[Saved entries]
(* ===== verification/RangeErase.v ===== *)
(** * RangeErase: the two [erase(first, last)] overloads of
    [src/limited/unordered_map.h]

    [erase(const_replacement_iterator first, last)] (lines 1264-1296,
    [limited.erase_repl_range]) extracts the node of every entry of the
    range from the index, unlinks the range from the manager's list with
    [_manager.erase(first, last)], and frees the extracted nodes when the
    deque of node handles is destroyed.  [erase(const_iterator first,
    last)] (lines 1252-1262, [limited.erase_index_range]) unlinks every
    node of an index range from the list, then erases the range from the
    index.  Both are proved to keep the invariant, to remove exactly the
    range (its keys leave the index, its nodes are freed) and to keep the
    other entries; the first returns [last]. *)

From S2P Require Import Prelude Heap IteratorOps Policy CacheManager FreeSpace LimitedMap RangeInsert.

Module range_erase.
Import policy cache_manager free_space limited range_insert.

Section RangeErase.
Context {K V : Type} `{Countable K} `{Inhabited K} `{Inhabited V}.
Implicit Types (um : @unordered_map K V _ _) (h : heap (K * V)).

(** The walk from the first node of a segment to the node after it
    visits the segment: the loop [for (it = first; it != last; ++it)]. *)
Lemma walk_segment h e X : forall (n : nat),
  chain h (X ++ [e]) -> e ∉ X -> (length X < n)%nat -> walk n h (hd_or e X) e = Some X.
Proof.
  induction X as [|x X IH]; intros [|n] Hch He Hn; cbn [length] in Hn; try lia.
  - cbn. by rewrite decide_True.
  - rewrite hd_or_cons. cbn [walk]. rewrite decide_False by set_solver.
    rewrite (chain_next _ _ _ _ Hch), IH; [done|by eapply chain_tail|set_solver|lia].
Qed.

Lemma map_extract_key_run um h k p :
  _map um !! k = Some p ->
  map_extract_key k (um, h) = ((set_index um (delete k (_map um)), h), inr (Some p)).
Proof. intros E. unfold map_extract_key. get_step. by rewrite E. Qed.

(** The extraction loop: the keys of the range leave the index, the heap
    is untouched, and every extraction yields its node. *)
Lemma extract_all_run : forall its um h ns,
  NoDup (ns ++ its) -> index_agrees (_map um) h (ns ++ its) ->
  exists i', extract_all its (um, h) = ((set_index um i', h), inr (Some <$> its)) /\ index_agrees i' h ns.
Proof.
  induction its as [|r its IH]; intros um h ns Hnd Hi.
  - exists (_map um). rewrite set_index_same, app_nil_r in *. by split.
  - cbn [extract_all]. get_step.
    assert (_map um !! (__val h r).1 = Some r) as Er by (apply (index_agrees_lookup _ _ _ _ Hi); set_solver).
    rewrite (bind_ok _ _ _ _ _ (map_extract_key_run um h _ r Er)).
    destruct (IH (set_index um (delete (__val h r).1 (_map um))) h ns) as (i' & Hrun & Hi').
    { apply NoDup_app in Hnd as (Hn1 & Hdis & [_ Hn2]%NoDup_cons). apply NoDup_app. split_and!; [done| |done].
      intros x Hx Hx'. apply (Hdis x Hx). by right. }
    { cbn [_map set_index]. by apply index_agrees_remove. }
    rewrite (bind_ok _ _ _ _ _ Hrun). rewrite set_index_twice. exists i'. by split.
Qed.

Lemma free_handles_run um h X :
  free_handles (Some <$> X) (um, h) = ((um, undo_nodes h X), inr ()).
Proof.
  revert h. induction X as [|p X IH]; intros h; [done|].
  cbn [fmap list_fmap free_handles for_each]. unfold free_handles in IH.
  erewrite (bind_ok _ _ _ _ ()); [|get_step; done]. apply IH.
Qed.

Lemma undo_nodes_lookup_notin h X q : q ∉ X -> undo_nodes h X !! q = h !! q.
Proof. intros Hq. apply (foldl_delete_lookup_notin (fun x => x)). by rewrite map_id. Qed.

Lemma undo_nodes_lookup_in h X q : q ∈ X -> undo_nodes h X !! q = None.
Proof. intros Hq. apply (foldl_delete_lookup_in (fun x => x)). by rewrite map_id. Qed.

(** The nodes of a segment of the list are none of the others. *)
Lemma segment_disjoint (s : ptr) A X C :
  NoDup (s :: A ++ X ++ C) -> NoDup (s :: A ++ C) /\ (forall q, q ∈ X -> q ∉ s :: A ++ C).
Proof.
  intros Hnd. assert (s :: A ++ X ++ C ≡ₚ X ++ s :: A ++ C) as E by solve_Permutation.
  rewrite E in Hnd. apply NoDup_app in Hnd as (_ & Hdis & Hnd). split; [done|]. intros q Hq. by apply Hdis.
Qed.

Lemma erase_repl_range_run um h A X C :
  umap_inv um h (A ++ X ++ C) ->
  let s := _first (_manager um) in
  exists um' h', erase_repl_range (hd_or (hd_or s C) X) (hd_or s C) (um, h) = ((um', h'), inr (hd_or s C)) /\
    umap_inv um' h' (A ++ C) /\
    (forall q, q ∈ X -> h' !! q = None /\ _map um' !! (__val h q).1 = None) /\
    (forall q, q ∈ A ++ C -> __val h' q = __val h q) /\
    _weight (_manager um') = _weight (_manager um) - total_weight (_manager um) h X.
Proof.
  intros Hu s. pose proof Hu as (Hinv & Hi & Hnd & _). rewrite app_nil_r in Hi, Hnd. pose proof Hinv as (Hd & _).
  pose proof (dlist_length _ _ _ Hd) as Hlen. rewrite !length_app in Hlen.
  pose proof (dlist_segment _ _ _ _ _ Hd) as (Hch & He & HndX).
  destruct (segment_disjoint s A X C Hnd) as (Hnd' & Hout).
  assert (A ++ X ++ C ≡ₚ (A ++ C) ++ X) as Hperm by solve_Permutation.
  destruct (extract_all_run X um h (A ++ C)) as (i' & Hrun & Hi').
  { rewrite <- Hperm. by apply NoDup_cons in Hnd as [_ ?]. }
  { by rewrite <- Hperm. }
  destruct (erase_range_unlinks (_manager um) h A X C Hinv) as [Er Hinv']. cbv zeta in Er, Hinv'.
  fold s in Er, Hinv'.
  set (h1 := __link h _ _) in *. set (m1 := set_weight _ _) in *.
  unfold erase_repl_range. get_step. rewrite walk_segment by (done || lia). rewrite lift_some_bind.
  rewrite (bind_ok _ _ _ _ _ Hrun). get_step. rewrite manager_set_index, Er, lift_some_bind.
  cbn iota beta. rewrite put_bind, (bind_ok _ _ _ _ _ (free_handles_run _ _ _)).
  assert (forall q, q ∈ A ++ C -> __val (undo_nodes h1 X) q = __val h q) as Hv.
  { intros q Hq. unfold __val at 1. rewrite undo_nodes_lookup_notin by (intros HqX; apply (Hout q HqX); by right).
    apply val_link. }
  eexists _, _. split; [reflexivity|]. split_and!.
  - unfold umap_inv, facade_inv. cbn [_manager _map set_manager set_index]. rewrite !app_nil_r.
    split_and!; [| |done|constructor].
    + apply (manager_inv_agree _ h1); [|done]. intros q Hq. apply undo_nodes_lookup_notin.
      intros HqX. by apply (Hout q HqX).
    + by apply (index_agrees_vals _ h).
  - intros q Hq. split; [by apply undo_nodes_lookup_in|]. cbn [_map set_manager set_index].
    destruct (i' !! (__val h q).1) as [q'|] eqn:Eq; [exfalso|done].
    apply Hi' in Eq as [Hq' Hk]. apply (Hout q Hq). right.
    rewrite (index_agrees_key _ _ _ q q' Hi); [done|set_solver|set_solver|done].
  - done.
  - done.
Qed.

(** C21: [erase(first, last)] over replacement iterators, on the segment
    [X] of the list: it returns [last]; the keys of [X] leave the index,
    its nodes are freed, its weight leaves the total; the other entries
    keep their values and the invariant holds for the list without [X]. *)
Theorem erase_repl_range_spec um h A X C :
  umap_inv um h (A ++ X ++ C) ->
  let s := _first (_manager um) in
  exists um' h', erase_repl_range (hd_or (hd_or s C) X) (hd_or s C) (um, h) = ((um', h'), inr (hd_or s C)) /\
    umap_inv um' h' (A ++ C) /\
    (forall q, q ∈ X -> h' !! q = None /\ _map um' !! (__val h q).1 = None) /\
    (forall q, q ∈ A ++ C -> __val h' q = __val h q) /\
    _weight (_manager um') = _weight (_manager um) - total_weight (_manager um) h X.
Proof. apply erase_repl_range_run. Qed.

(** ** [erase(const_iterator first, const_iterator last)] *)

Lemma facade_inv_pending_perm um h ys P P' :
  P ≡ₚ P' -> facade_inv um h ys P -> facade_inv um h ys P'.
Proof. intros Hp (Hinv & Hi & Hnd & HP). split_and!; [done|by rewrite <- Hp|by rewrite <- Hp|by rewrite <- Hp]. Qed.

(** [_manager.erase(node)] on a linked node of the facade: the node
    stays indexed and becomes pending. *)
Lemma unlink_pending um h A p B P :
  facade_inv um h (A ++ p :: B) P ->
  facade_inv (set_manager um (erase_node (_manager um) h p).1) (erase_node (_manager um) h p).2 (A ++ B) (p :: P).
Proof.
  intros (Hinv & Hi & Hnd & HP). destruct (erase_node_unlinks _ _ A p B Hinv) as [Hinv' _].
  pose proof Hinv as (Hd & _).
  assert ((A ++ p :: B) ++ P ≡ₚ (A ++ B) ++ p :: P) as E by solve_Permutation.
  unfold facade_inv. cbn [_manager _map set_manager]. split_and!.
  - done.
  - rewrite <- E. apply (index_agrees_vals _ h); [intros; apply erase_node_vals|done].
  - assert (_first (erase_node (_manager um) h p).1 = _first (_manager um)) as -> by done. by rewrite <- E.
  - unfold erase_node. cbn [snd]. constructor.
    + rewrite dom_link. eapply dlist_dom; [exact Hd|]. right. set_solver.
    + eapply Forall_impl; [exact HP|]. intros q Hq. by rewrite dom_link.
Qed.

(** The unlinking loop of the index-range erase. *)
Lemma unlink_all : forall its um h ys P,
  facade_inv um h ys P -> NoDup its -> (forall q, q ∈ its -> q ∈ ys) ->
  exists um' h' ys', for_each (fun it => with_manager (fun m h => erase_node m h it)) its (um, h) = ((um', h'), inr ()) /\
    facade_inv um' h' ys' (its ++ P) /\ ys' ++ its ≡ₚ ys /\ _map um' = _map um /\
    (forall q, __val h' q = __val h q) /\ (forall q, q ∉ dom h -> h' !! q = None).
Proof.
  induction its as [|p its IH]; intros um h ys P Hf Hnd Hin.
  - exists um, h, ys. rewrite app_nil_r. split_and!; try done. intros q Hq. by apply not_elem_of_dom.
  - apply NoDup_cons in Hnd as [Hp Hnd]. cbn [for_each].
    rewrite (bind_ok _ _ _ _ _ (with_manager_run _ _ _)).
    destruct (list_elem_of_split ys p) as (A & B & ->); [apply Hin; by left|].
    pose proof (unlink_pending um h A p B P Hf) as Hf1.
    destruct (IH _ _ (A ++ B) (p :: P) Hf1 Hnd) as (um' & h' & ys' & Hrun & Hf' & Hys' & Hm' & Hv' & Hdom').
    { intros q Hq. assert (q ∈ A ++ p :: B) as Hq' by (apply Hin; by right).
      assert (q <> p) by (intros ->; done). set_solver. }
    exists um', h', ys'. split_and!.
    + exact Hrun.
    + eapply facade_inv_pending_perm; [|exact Hf']. solve_Permutation.
    + assert (A ++ p :: B ≡ₚ p :: A ++ B) as -> by solve_Permutation. rewrite <- Hys'. solve_Permutation.
    + done.
    + intros q. rewrite Hv'. apply erase_node_vals.
    + intros q Hq. apply Hdom'. unfold erase_node. cbn [snd]. by rewrite dom_link.
Qed.

(** [_map.erase(it)] of a pending node frees it. *)
Lemma free_pending um h ys p P :
  facade_inv um h ys (p :: P) ->
  facade_inv (set_index um (delete (__val h p).1 (_map um))) (delete p h) ys P.
Proof.
  intros (Hinv & Hi & Hnd & HP). apply Forall_cons in HP as [_ HP].
  assert (p ∉ _first (_manager um) :: ys) as Hp.
  { intros Hin. rewrite app_comm_cons in Hnd. apply NoDup_app in Hnd as (_ & Hdis & _). by apply (Hdis p Hin); left. }
  unfold facade_inv. cbn [_manager _map set_index]. split_and!.
  - apply (manager_inv_agree _ h); [|done]. intros q Hq. apply lookup_delete_ne. intros ->. by apply Hp.
  - apply index_agrees_delete; [|done]. by apply NoDup_cons in Hnd as [_ ?].
  - rewrite app_comm_cons in Hnd |- *. apply NoDup_app in Hnd as (Hn1 & Hdis & [_ Hn2]%NoDup_cons).
    apply NoDup_app. split_and!; [done| |done]. intros x Hx Hx'. apply (Hdis x Hx). by right.
  - apply Forall_forall. intros q HqP. pose proof (proj1 (Forall_forall _ _) HP q HqP) as Hq.
    rewrite dom_delete_L. apply elem_of_difference. split; [done|]. apply not_elem_of_singleton. intros ->.
    apply NoDup_cons in Hnd as [_ Hnd]. apply NoDup_app in Hnd as (_ & _ & [Hpp _]%NoDup_cons). done.
Qed.

(** [_map.erase(first, last)] on the unlinked nodes. *)
Lemma free_all : forall its um h ys,
  facade_inv um h ys its ->
  exists um' h', for_each map_erase_it its (um, h) = ((um', h'), inr ()) /\ umap_inv um' h' ys /\
    (forall q, q ∈ its -> h' !! q = None) /\ (forall q, q ∉ its -> h' !! q = h !! q).
Proof.
  induction its as [|p its IH]; intros um h ys Hf.
  - exists um, h. split_and!; [done|done|set_solver|done].
  - cbn [for_each]. rewrite (bind_ok _ _ _ _ _ (map_erase_it_run _ _ _)).
    pose proof Hf as (_ & _ & Hnd & _). rewrite app_comm_cons in Hnd. apply NoDup_app in Hnd as (_ & _ & [Hp _]%NoDup_cons).
    destruct (IH _ _ ys (free_pending um h ys p its Hf)) as (um' & h' & Hrun & Hu' & Hfree & Hkeep).
    exists um', h'. split_and!; [done|done| |].
    + intros q [->|Hq]%elem_of_cons; [|by apply Hfree]. rewrite Hkeep by done. apply lookup_delete_eq.
    + intros q Hq. rewrite Hkeep by set_solver. apply lookup_delete_ne. set_solver.
Qed.

Lemma erase_index_range_run um h xs its :
  umap_inv um h xs -> NoDup its -> (forall q, q ∈ its -> q ∈ xs) ->
  exists um' h' ys, erase_index_range its (um, h) = ((um', h'), inr ()) /\ umap_inv um' h' ys /\
    ys ++ its ≡ₚ xs /\ (forall q, q ∈ its -> h' !! q = None /\ _map um' !! (__val h q).1 = None) /\
    (forall q, q ∈ ys -> __val h' q = __val h q).
Proof.
  intros Hu Hnd Hin. pose proof Hu as (_ & Hi & Hndx & _). rewrite app_nil_r in Hi, Hndx.
  destruct (unlink_all its um h xs [] Hu Hnd Hin) as (um1 & h1 & ys & Hrun1 & Hf1 & Hys & Hm1 & Hv1 & _).
  rewrite app_nil_r in Hf1.
  destruct (free_all its um1 h1 ys Hf1) as (um' & h' & Hrun2 & Hu' & Hfree & Hkeep).
  unfold erase_index_range. rewrite (bind_ok _ _ _ _ _ Hrun1), Hrun2.
  assert (forall q, q ∈ ys -> q ∉ its) as Hdis.
  { intros q Hq Hq'. apply NoDup_cons in Hndx as [_ Hndx]. rewrite <- Hys in Hndx.
    apply NoDup_app in Hndx as (_ & Hd & _). by apply (Hd q). }
  assert (forall q, q ∈ ys -> __val h' q = __val h q) as Hv.
  { intros q Hq. unfold __val at 1. rewrite Hkeep by (by apply Hdis). apply Hv1. }
  exists um', h', ys. split_and!; [done|done|done| |done].
  intros q Hq. split; [by apply Hfree|].
  destruct (_map um' !! (__val h q).1) as [q'|] eqn:Eq; [exfalso|done].
  pose proof Hu' as (_ & Hi' & _). rewrite app_nil_r in Hi'. apply Hi' in Eq as [Hq' Hk].
  rewrite Hv in Hk by done. apply (Hdis q' Hq'). replace q' with q; [done|].
  apply (index_agrees_key _ _ _ q q' Hi); [by apply Hin|rewrite <- Hys; set_solver|done].
Qed.

(** C22: [erase(first, last)] over index iterators, on any duplicate-free
    set [its] of entries (an index range is one): the nodes of [its] leave
    the list, the index and the heap; the other entries keep their values
    and the invariant holds. *)
Theorem erase_index_range_spec um h xs its :
  umap_inv um h xs -> NoDup its -> (forall q, q ∈ its -> q ∈ xs) ->
  exists um' h' ys, erase_index_range its (um, h) = ((um', h'), inr ()) /\ umap_inv um' h' ys /\
    ys ++ its ≡ₚ xs /\ (forall q, q ∈ its -> h' !! q = None /\ _map um' !! (__val h q).1 = None) /\
    (forall q, q ∈ ys -> __val h' q = __val h q).
Proof. apply erase_index_range_run. Qed.

End RangeErase.
(** Witnesses on the three-entry container [map3] (nodes 2, 3, 4). *)
Lemma erase_repl_range_spec_witness :
  exists um' h', erase_repl_range (hd_or (hd_or (_first (_manager map3.1)) [4%N]) [2; 3]%N)
                   (hd_or (_first (_manager map3.1)) [4%N]) (map3.1, map3.2) =
                 ((um', h'), inr (hd_or (_first (_manager map3.1)) [4%N])) /\
    umap_inv um' h' ([] ++ [4%N]) /\
    (forall q, q ∈ [2; 3]%N -> h' !! q = None /\ _map um' !! (__val map3.2 q).1 = None) /\
    (forall q, q ∈ [] ++ [4%N] -> __val h' q = __val map3.2 q) /\
    _weight (_manager um') = _weight (_manager map3.1) - total_weight (_manager map3.1) map3.2 [2; 3]%N.
Proof. apply (erase_repl_range_spec map3.1 map3.2 [] [2; 3]%N [4%N]). exact map3_inv. Defined.

Lemma erase_index_range_spec_witness :
  exists um' h' ys, erase_index_range [3; 2]%N (map3.1, map3.2) = ((um', h'), inr ()) /\ umap_inv um' h' ys /\
    ys ++ [3; 2]%N ≡ₚ [2; 3; 4]%N /\
    (forall q, q ∈ [3; 2]%N -> h' !! q = None /\ _map um' !! (__val map3.2 q).1 = None) /\
    (forall q, q ∈ ys -> __val h' q = __val map3.2 q).
Proof.
  apply erase_index_range_spec; [exact map3_inv|apply (bool_decide_unpack _); vm_compute; reflexivity|].
  apply Forall_forall. apply (bool_decide_unpack _). vm_compute. reflexivity.
Defined.

End range_erase.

Task requirements »
Looking back over the data above, restate word for word the lines that begin at the line with "induction its as [|p its IH]; intros um h ys Hf." and end at the line with "assert (forall q, q ∈ ys -> __val", inclusive.

Result below »
  induction its as [|p its IH]; intros um h ys Hf.
  - exists um, h. split_and!; [done|done|set_solver|done].
  - cbn [for_each]. rewrite (bind_ok _ _ _ _ _ (map_erase_it_run _ _ _)).
    pose proof Hf as (_ & _ & Hnd & _). rewrite app_comm_cons in Hnd. apply NoDup_app in Hnd as (_ & _ & [Hp _]%NoDup_cons).
    destruct (IH _ _ ys (free_pending um h ys p its Hf)) as (um' & h' & Hrun & Hu' & Hfree & Hkeep).
    exists um', h'. split_and!; [done|done| |].
    + intros q [->|Hq]%elem_of_cons; [|by apply Hfree]. rewrite Hkeep by done. apply lookup_delete_eq.
    + intros q Hq. rewrite Hkeep by set_solver. apply lookup_delete_ne. set_solver.
Qed.

Lemma erase_index_range_run um h xs its :
  umap_inv um h xs -> NoDup its -> (forall q, q ∈ its -> q ∈ xs) ->
  exists um' h' ys, erase_index_range its (um, h) = ((um', h'), inr ()) /\ umap_inv um' h' ys /\
    ys ++ its ≡ₚ xs /\ (forall q, q ∈ its -> h' !! q = None /\ _map um' !! (__val h q).1 = None) /\
    (forall q, q ∈ ys -> __val h' q = __val h q).
Proof.
  intros Hu Hnd Hin. pose proof Hu as (_ & Hi & Hndx & _). rewrite app_nil_r in Hi, Hndx.
  destruct (unlink_all its um h xs [] Hu Hnd Hin) as (um1 & h1 & ys & Hrun1 & Hf1 & Hys & Hm1 & Hv1 & _).
  rewrite app_nil_r in Hf1.
  destruct (free_all its um1 h1 ys Hf1) as (um' & h' & Hrun2 & Hu' & Hfree & Hkeep).
  unfold erase_index_range. rewrite (bind_ok _ _ _ _ _ Hrun1), Hrun2.
  assert (forall q, q ∈ ys -> q ∉ its) as Hdis.
  { intros q Hq Hq'. apply NoDup_cons in Hndx as [_ Hndx]. rewrite <- Hys in Hndx.
    apply NoDup_app in Hndx as (_ & Hd & _). by apply (Hd q). }
  assert (forall q, q ∈ ys -> __val h' q = __val h q) as Hv.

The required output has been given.